§ **Instructions for the task**: Between the line containing "Time (t : Z)" and the line containing "(enum_class : string)." lies a run of lines; give that run again exactly, with both of those lines, and nothing else from the entries below.

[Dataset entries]

(** One [send] of [data] per client of [cs], in registry order. *)
Definition deliveries (data : Payload) (cs : list WebSocketClient)
  : list (socket * Payload) :=
  map (fun c => (ws c, data)) cs.

(** What was sent on socket [w]. *)
Definition received (w : socket) (s : State) : list Payload :=
  map snd (filter (fun m => fst m =? w) (sent s)).

(** The two kinds of timer. *)
Definition is_restart (t : Timer) : bool :=
  match callback t with CbRestart => true | CbFlush => false end.

Definition is_flush (t : Timer) : bool :=
  match callback t with CbFlush => true | CbRestart => false end.

(** Restarts that have been scheduled and not yet run. *)
Definition pending_restarts (s : State) : list Timer :=
  filter is_restart (timers s).

(** The flush timers still pending. *)
Definition pending_flushes (s : State) : list Timer :=
  filter is_flush (timers s).

(** The phrase a flush pushes for a buffer: none when it trims to nothing. *)
Definition phrase_of (b : jsstring) : list jsstring :=
  if truthy (trim b) then [trim b] else [].

(** The lines written for phrases [l] on pipe [pipe]. *)
Definition lines (pipe : nat) (l : list jsstring) : list (nat * jsstring) :=
  map (fun ph => (pipe, ph ++ newline)) (filter truthy l).

(** The [error] event of an exhausted worker. *)
Definition unavailable : Payload := Text (MsgError tts_unavailable).

(** The [error] events of an exhausted worker among sent messages. *)
Definition is_unavailable (m : socket * Payload) : bool :=
  match snd m with
  | Text (MsgError e) => eqb e tts_unavailable
  | _ => false
  end.

(** The binary payloads among sent messages, with their sockets. *)
Definition is_binary (m : socket * Payload) : bool :=
  match snd m with Binary _ => true | Text _ => false end.

(** The binary messages sent so far. *)
Definition audio_sent (s : State) : list (socket * Payload) :=
  filter is_binary (sent s).


(** The failure signals: the handler of [e], run in state [s], calls
    [restartTTS].  These are the [error] listener of a spawned process,
    its [exit] listener given a code that is neither 0 nor [null], and the
    feed loop when the write of the phrase it has dequeued throws. *)
Definition signals (s : State) (e : Event) : bool :=
  match e with
  | ProcError p => p <? next_pid s
  | ProcExit p (Some c) => (p <? next_pid s) && negb (c =? 0)%Z
  | FeedTick =>
      match queue (ttsQueue s), ttsProcess s with
      | ph :: _, Some (mkProc _ (Some pipe)) =>
          truthy ph && existsb (Nat.eqb pipe) (broken s)
      | _, _ => false
      end
  | _ => false
  end.

(** The failure signals among the events [es], run from state [s]. *)
Fixpoint signal_count (es : list Event) (s : State) : nat :=
  match es with
  | [] => 0
  | e :: es' => (if signals s e then 1 else 0) + signal_count es' (step s e)
  end.

(** The state the feed loop leaves when it has taken the head phrase. *)
Definition dequeued (s : State) : State :=
  with_ttsQueue (set_queue (tl (queue (ttsQueue s))) (ttsQueue s)) s.


(** ** The effect of the aggregator, the broadcast and the supervisor *)

(** The timers left when the one behind handle [h] is cleared. *)
Definition without (h : option nat) (ts : list Timer) : list Timer :=
  match h with
  | Some h => filter (fun t => negb (handle t =? h)) ts
  | None => ts
  end.

(** The queue object after [flush]. *)
Definition flushed (q : TTSQueue) : TTSQueue :=
  mkQueue (queue q ++ phrase_of (buffer q))
          (if truthy (trim (buffer q)) then [] else buffer q)
          None.

(** The registry after a broadcast over it: the clients none of whose
    references belongs to a client with a failing socket. *)
Definition survivors (s : State) (cs : list WebSocketClient)
  : list WebSocketClient :=
  filter
    (fun x => negb (existsb (fun c => (addr x =? addr c) && negb (accepts s c)) cs))
    (clients s).

(** The state after a [restartTTS] that schedules a restart. *)
Definition scheduled (s : State) : State :=
  with_next_handle (S (next_handle s))
    (with_timers (timers s ++ [mkTimer (next_handle s) (now s + 1000) CbRestart])
       (with_restarts (restarts s + 1) s)).

(** The state after the callback of a restart timer. *)
Definition respawned (s : State) : State :=
  with_ttsProcess (Some (mkProc (next_pid s) (Some (next_pid s))))
    (with_next_pid (S (next_pid s)) s).

(** ** Invariants of the reachable states *)

(** The timer table: handles are distinct and were all allocated; the
    pending flush timers are exactly the one [TTSQueue.timeout] holds. *)
Definition timers_ok (ts : list Timer) (nh : nat) (t_o : option nat) : Prop :=
  NoDup (map handle ts) /\
  (forall t, In t ts -> handle t < nh) /\
  (forall t, In t ts -> (is_flush t = true <-> t_o = Some (handle t))) /\
  (forall h, t_o = Some h -> h < nh).

(** The timer table of a state is in order. *)
Definition wf (s : State) : Prop :=
  timers_ok (timers s) (next_handle s) (timeout (ttsQueue s)).
(** * RemoteWiring: the cached device state of [RemoteDevice]

    A shallow embedding of [source/RemoteWiring/RemoteDevice.cpp]: the
    capability-response parser, the analog pin-name parser, the pin and
    port cache with its public operations, and the two report callbacks.

    Conventions.
    - [uint8_t] and [uint16_t] values are integers in [Z]; every
      conversion to a narrower type is written out with [u8] / [u16].
    - A C array is a [list Z] whose length is the declared array size;
      an access outside the array is undefined behaviour in C++ and makes
      the operation fail ([None]).
    - The two locks only serialise callers, so every operation is modelled
      as one atomic state transformer. *)

From Stdlib Require Import ZArith Lia Bool String Ascii.
From stdpp Require Import base option list.

Local Open Scope Z_scope.

(** ** Machine integers *)

Definition u8 (x : Z) : Z := x mod 256.
Definition u16 (x : Z) : Z := x mod 65536.

(** [uint8_t x = ...; x &= ~m] : [~m] is computed on [int], the result is
    converted back to [uint8_t]. *)
Definition and_not8 (x m : Z) : Z := u8 (Z.land x (Z.lnot m)).
Definition or8 (x m : Z) : Z := u8 (Z.lor x m).
(** * QCFractal storage models ([qcfractal/storage_sockets/sql_models.py])

    A shallow embedding of the SQLAlchemy declarative models of QCFractal's
    SQL storage socket and of the two methods of the declarative [Base]
    class ([to_dict] and [update_many_to_many]).

    The source file is declarative: it states tables, columns, constraints,
    defaults, foreign keys and relationship cascades.  Module [sql] gives
    the meaning of those declarations (what an INSERT, UPDATE or DELETE does
    to a database that carries them); the tables themselves are transcribed
    in module [models]. *)

From stdpp Require Import gmap strings list fin_maps.
From Stdlib Require Import ZArith.

Local Open Scope string_scope.
Local Open Scope Z_scope.
Local Open Scope list_scope.

(** ** Python strings *)

(** [str.endswith(suffix)]: [suffix] is no longer than [s] and the last
    [len(suffix)] characters of [s] are [suffix]. *)
Definition endswith (s suffix : string) : bool :=
  (String.length suffix <=? String.length s)%nat &&
  String.eqb
    (String.substring (String.length s - String.length suffix)
                      (String.length suffix) s)
    suffix.

(** [s.lower()] is only needed to compare the [ondelete] keyword, which the
    source spells both ["CASCADE"] and ["cascade"]. *)
Definition is_cascade (ondelete : option string) : bool :=
  match ondelete with
  | Some s => String.eqb s "CASCADE" || String.eqb s "cascade"
  | None => false
  end.

(** ** Results of fallible operations *)

Inductive Result (E A : Type) : Type :=
| Ok (a : A)
| Raise (e : E).
Arguments Ok {E A} a.
Arguments Raise {E A} e.

#[global] Instance Result_ret {E} : MRet (Result E) := λ A a, Ok a.
#[global] Instance Result_bind {E} : MBind (Result E) :=
  λ A B f m, match m with Ok a => f a | Raise e => Raise e end.
#[global] Instance Result_fmap {E} : FMap (Result E) :=
  λ A B f m, match m with Ok a => Ok (f a) | Raise e => Raise e end.

(** ** Meaning of the declarations *)

Module sql.

(** Column values.  [Time] is a [datetime] counted on an integer clock;
    [Json] stands for an opaque JSON document; enumeration members are
    stored by name ([Str]). *)
Inductive value : Type :=
| NULL
| Int (z : Z)
| Str (s : string)
| Bool (b : bool)
| Time (t : Z)
| Json (j : string).

#[global] Instance value_eq_dec : EqDecision value.
Proof. solve_decision. Defined.

Inductive ColumnType : Type :=
| Integer | String_ (length : option nat) | Text | DateTime | Boolean
| JSON | Float | Binary | Enum (enum_class : string).

(** [default=] of a column: absent, a scalar, or the callable
    [datetime.datetime.utcnow]. *)
Inductive ColumnDefault : Type :=
| NoDefault
| Scalar (v : value)
| utcnow.

Record ForeignKey : Type := {
  fk_table : string;
  fk_column : string;
  fk_ondelete : option string
}.

Record Column : Type := {
  c_name : string;
  c_type : ColumnType;
  c_foreign_key : option ForeignKey;
  c_primary_key : bool;
  c_nullable : bool;
  c_unique : bool;
  c_default : ColumnDefault
}.

Record Table : Type := {
  tablename : string;
  columns : list Column
}.

(** [Column(name, type)] with SQLAlchemy's defaults for the keyword
    arguments, and the keyword arguments as modifiers. *)
Definition column (name : string) (type_ : ColumnType) : Column :=
  {| c_name := name; c_type := type_; c_foreign_key := None;
     c_primary_key := false; c_nullable := true; c_unique := false;
     c_default := NoDefault |}.

Definition references (target : string) (ondelete : option string) (c : Column)
    : Column :=
  let fk := match String.index 0 "." target with
            | Some n =>
                {| fk_table := String.substring 0 n target;
                   fk_column := String.substring (S n) (String.length target - S n) target;
                   fk_ondelete := ondelete |}
            | None =>
                {| fk_table := target; fk_column := "id"; fk_ondelete := ondelete |}
            end in
  {| c_name := c_name c; c_type := c_type c; c_foreign_key := Some fk;
     c_primary_key := c_primary_key c; c_nullable := c_nullable c;
     c_unique := c_unique c; c_default := c_default c |}.

(** [primary_key=True] (a primary-key column is not nullable). *)
Definition pk (c : Column) : Column :=
  {| c_name := c_name c; c_type := c_type c; c_foreign_key := c_foreign_key c;
     c_primary_key := true; c_nullable := false;
     c_unique := c_unique c; c_default := c_default c |}.

(** [nullable=False]. *)
Definition not_null (c : Column) : Column :=
  {| c_name := c_name c; c_type := c_type c; c_foreign_key := c_foreign_key c;
     c_primary_key := c_primary_key c; c_nullable := false;
     c_unique := c_unique c; c_default := c_default c |}.

(** [unique=True]. *)
Definition uniq (c : Column) : Column :=
  {| c_name := c_name c; c_type := c_type c; c_foreign_key := c_foreign_key c;
     c_primary_key := c_primary_key c; c_nullable := c_nullable c;
     c_unique := true; c_default := c_default c |}.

§ **Task result**:
| Time (t : Z)
| Json (j : string).

#[global] Instance value_eq_dec : EqDecision value.
Proof. solve_decision. Defined.

Inductive ColumnType : Type :=
| Integer | String_ (length : option nat) | Text | DateTime | Boolean
| JSON | Float | Binary | Enum (enum_class : string).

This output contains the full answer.